Description of the task:
From the material below, return every line that includes "default".

Data extracts:
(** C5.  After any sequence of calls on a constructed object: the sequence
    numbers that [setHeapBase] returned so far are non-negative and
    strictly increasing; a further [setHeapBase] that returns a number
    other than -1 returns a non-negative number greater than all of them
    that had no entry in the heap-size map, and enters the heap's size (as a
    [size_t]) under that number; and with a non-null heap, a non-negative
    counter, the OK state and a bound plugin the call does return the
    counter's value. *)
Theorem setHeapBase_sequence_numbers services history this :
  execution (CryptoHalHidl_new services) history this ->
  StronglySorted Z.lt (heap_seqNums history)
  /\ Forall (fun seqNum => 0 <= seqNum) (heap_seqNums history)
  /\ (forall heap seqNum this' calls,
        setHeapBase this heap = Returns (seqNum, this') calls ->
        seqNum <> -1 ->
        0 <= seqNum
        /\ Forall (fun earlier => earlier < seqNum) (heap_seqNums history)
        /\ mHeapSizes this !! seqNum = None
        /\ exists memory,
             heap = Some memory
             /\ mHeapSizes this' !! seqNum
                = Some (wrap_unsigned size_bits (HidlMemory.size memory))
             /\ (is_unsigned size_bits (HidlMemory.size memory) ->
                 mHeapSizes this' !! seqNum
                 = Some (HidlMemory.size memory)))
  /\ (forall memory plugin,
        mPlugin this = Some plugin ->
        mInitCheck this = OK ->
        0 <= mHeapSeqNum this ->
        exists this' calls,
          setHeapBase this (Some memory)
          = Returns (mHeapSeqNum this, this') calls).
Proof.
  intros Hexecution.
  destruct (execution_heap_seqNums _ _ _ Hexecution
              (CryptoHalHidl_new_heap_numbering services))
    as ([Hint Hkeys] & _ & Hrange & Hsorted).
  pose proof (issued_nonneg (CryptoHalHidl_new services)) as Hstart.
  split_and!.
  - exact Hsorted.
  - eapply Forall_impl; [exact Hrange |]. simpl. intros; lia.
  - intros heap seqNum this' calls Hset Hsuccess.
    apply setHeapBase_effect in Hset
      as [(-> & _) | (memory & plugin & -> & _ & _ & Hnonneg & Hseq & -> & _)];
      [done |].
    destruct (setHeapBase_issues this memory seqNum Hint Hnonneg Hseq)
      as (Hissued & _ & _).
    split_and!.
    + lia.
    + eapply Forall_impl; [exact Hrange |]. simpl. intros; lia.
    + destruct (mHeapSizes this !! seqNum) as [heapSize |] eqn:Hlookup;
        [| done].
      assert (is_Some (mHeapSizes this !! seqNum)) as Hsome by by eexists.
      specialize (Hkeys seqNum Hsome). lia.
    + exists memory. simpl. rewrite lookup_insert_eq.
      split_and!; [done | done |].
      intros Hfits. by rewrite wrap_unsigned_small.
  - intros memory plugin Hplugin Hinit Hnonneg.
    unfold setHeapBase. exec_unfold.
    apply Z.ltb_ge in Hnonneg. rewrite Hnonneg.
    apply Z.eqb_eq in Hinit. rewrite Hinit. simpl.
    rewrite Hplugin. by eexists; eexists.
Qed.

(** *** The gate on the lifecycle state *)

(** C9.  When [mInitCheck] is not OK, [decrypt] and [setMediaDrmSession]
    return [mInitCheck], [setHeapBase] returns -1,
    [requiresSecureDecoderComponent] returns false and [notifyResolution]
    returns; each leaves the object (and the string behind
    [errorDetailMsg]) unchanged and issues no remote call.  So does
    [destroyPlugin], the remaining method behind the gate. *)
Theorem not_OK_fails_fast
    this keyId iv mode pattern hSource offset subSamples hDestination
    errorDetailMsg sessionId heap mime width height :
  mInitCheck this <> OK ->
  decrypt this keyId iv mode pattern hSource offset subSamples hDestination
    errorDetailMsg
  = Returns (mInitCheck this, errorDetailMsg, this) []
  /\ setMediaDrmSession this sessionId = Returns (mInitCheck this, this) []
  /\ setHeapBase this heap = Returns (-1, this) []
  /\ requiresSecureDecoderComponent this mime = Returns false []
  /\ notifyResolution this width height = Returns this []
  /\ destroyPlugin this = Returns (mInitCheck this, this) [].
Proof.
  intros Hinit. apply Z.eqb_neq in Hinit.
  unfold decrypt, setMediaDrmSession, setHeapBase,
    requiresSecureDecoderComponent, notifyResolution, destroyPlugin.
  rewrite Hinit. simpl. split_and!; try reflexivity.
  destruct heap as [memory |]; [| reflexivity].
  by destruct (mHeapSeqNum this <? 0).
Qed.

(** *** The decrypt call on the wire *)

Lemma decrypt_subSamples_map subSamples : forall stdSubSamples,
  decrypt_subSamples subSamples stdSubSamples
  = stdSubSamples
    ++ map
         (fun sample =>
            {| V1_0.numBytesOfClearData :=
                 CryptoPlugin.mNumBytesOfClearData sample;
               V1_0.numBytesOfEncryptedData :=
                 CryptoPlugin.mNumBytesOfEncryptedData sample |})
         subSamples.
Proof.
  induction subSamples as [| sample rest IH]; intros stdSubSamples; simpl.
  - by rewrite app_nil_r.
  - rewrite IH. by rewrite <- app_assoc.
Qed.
---
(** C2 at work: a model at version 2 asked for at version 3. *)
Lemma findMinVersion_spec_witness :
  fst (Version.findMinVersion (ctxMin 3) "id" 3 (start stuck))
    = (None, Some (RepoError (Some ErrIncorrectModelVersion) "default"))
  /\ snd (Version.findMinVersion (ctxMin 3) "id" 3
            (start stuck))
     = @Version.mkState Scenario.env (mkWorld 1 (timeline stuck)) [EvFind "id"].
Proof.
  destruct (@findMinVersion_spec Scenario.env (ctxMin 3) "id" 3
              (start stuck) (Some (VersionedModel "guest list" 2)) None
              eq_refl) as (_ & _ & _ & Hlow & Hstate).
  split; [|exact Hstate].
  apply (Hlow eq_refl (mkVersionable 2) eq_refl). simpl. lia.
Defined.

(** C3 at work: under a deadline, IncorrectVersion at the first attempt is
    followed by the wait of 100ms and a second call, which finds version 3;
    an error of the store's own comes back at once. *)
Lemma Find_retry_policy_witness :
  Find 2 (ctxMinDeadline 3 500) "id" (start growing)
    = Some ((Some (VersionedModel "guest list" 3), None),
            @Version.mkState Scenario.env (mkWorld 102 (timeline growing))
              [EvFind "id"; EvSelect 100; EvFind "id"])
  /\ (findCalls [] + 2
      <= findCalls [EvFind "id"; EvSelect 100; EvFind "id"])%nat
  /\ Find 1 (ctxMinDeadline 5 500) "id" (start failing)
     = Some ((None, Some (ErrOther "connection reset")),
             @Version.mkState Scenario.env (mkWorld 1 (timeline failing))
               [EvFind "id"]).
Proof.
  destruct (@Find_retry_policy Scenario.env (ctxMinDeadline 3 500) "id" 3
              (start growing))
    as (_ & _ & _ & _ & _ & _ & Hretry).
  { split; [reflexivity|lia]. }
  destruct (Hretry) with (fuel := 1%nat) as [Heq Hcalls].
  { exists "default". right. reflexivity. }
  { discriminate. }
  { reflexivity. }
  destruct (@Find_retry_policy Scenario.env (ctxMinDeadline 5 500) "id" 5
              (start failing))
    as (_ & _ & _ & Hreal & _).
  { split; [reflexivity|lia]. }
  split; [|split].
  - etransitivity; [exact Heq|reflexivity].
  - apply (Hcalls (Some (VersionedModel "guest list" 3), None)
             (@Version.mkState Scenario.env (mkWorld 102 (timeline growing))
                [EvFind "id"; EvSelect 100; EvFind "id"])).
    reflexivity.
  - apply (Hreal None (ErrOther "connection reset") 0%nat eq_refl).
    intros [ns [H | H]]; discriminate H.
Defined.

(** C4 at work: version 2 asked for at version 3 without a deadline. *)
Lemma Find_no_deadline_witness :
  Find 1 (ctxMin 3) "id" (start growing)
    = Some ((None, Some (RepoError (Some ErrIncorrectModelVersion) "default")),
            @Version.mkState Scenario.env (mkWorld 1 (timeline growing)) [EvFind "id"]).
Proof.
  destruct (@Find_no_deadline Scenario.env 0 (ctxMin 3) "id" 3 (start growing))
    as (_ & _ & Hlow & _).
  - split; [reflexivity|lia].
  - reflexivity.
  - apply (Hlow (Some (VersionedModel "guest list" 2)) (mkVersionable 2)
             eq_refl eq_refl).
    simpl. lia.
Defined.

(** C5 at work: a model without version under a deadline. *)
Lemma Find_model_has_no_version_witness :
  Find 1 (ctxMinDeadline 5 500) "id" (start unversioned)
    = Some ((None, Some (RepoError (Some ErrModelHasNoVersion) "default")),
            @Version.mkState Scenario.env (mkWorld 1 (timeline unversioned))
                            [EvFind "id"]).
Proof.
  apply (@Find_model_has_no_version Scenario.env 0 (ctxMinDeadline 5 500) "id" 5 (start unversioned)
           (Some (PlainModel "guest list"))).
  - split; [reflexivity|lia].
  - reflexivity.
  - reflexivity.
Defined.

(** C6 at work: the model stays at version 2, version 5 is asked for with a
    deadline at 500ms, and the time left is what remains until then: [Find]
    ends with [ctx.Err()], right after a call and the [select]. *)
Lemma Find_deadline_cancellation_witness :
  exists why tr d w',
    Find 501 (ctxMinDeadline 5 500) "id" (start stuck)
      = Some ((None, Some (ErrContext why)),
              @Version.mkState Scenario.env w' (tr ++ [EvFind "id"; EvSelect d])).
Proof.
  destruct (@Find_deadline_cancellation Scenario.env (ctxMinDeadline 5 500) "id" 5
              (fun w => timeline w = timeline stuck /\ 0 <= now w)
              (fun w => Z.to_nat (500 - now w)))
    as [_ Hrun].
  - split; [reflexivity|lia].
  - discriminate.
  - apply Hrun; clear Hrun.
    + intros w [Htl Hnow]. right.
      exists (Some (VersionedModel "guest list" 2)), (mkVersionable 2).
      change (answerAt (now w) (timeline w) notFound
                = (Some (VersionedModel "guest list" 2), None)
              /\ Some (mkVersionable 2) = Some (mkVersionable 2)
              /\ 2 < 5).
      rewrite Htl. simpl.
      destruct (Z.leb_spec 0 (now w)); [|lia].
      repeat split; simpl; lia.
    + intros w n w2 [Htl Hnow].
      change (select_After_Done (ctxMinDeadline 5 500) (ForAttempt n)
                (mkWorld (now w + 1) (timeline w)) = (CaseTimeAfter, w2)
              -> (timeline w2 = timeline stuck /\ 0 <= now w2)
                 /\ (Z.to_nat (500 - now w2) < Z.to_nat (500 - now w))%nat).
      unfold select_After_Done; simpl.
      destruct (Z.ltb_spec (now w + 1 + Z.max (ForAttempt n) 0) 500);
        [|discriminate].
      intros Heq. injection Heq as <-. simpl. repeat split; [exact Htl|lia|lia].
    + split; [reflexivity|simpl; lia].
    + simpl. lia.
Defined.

Result of this task:
    = (None, Some (RepoError (Some ErrIncorrectModelVersion) "default"))
  { exists "default". right. reflexivity. }
    = Some ((None, Some (RepoError (Some ErrIncorrectModelVersion) "default")),
    = Some ((None, Some (RepoError (Some ErrModelHasNoVersion) "default")),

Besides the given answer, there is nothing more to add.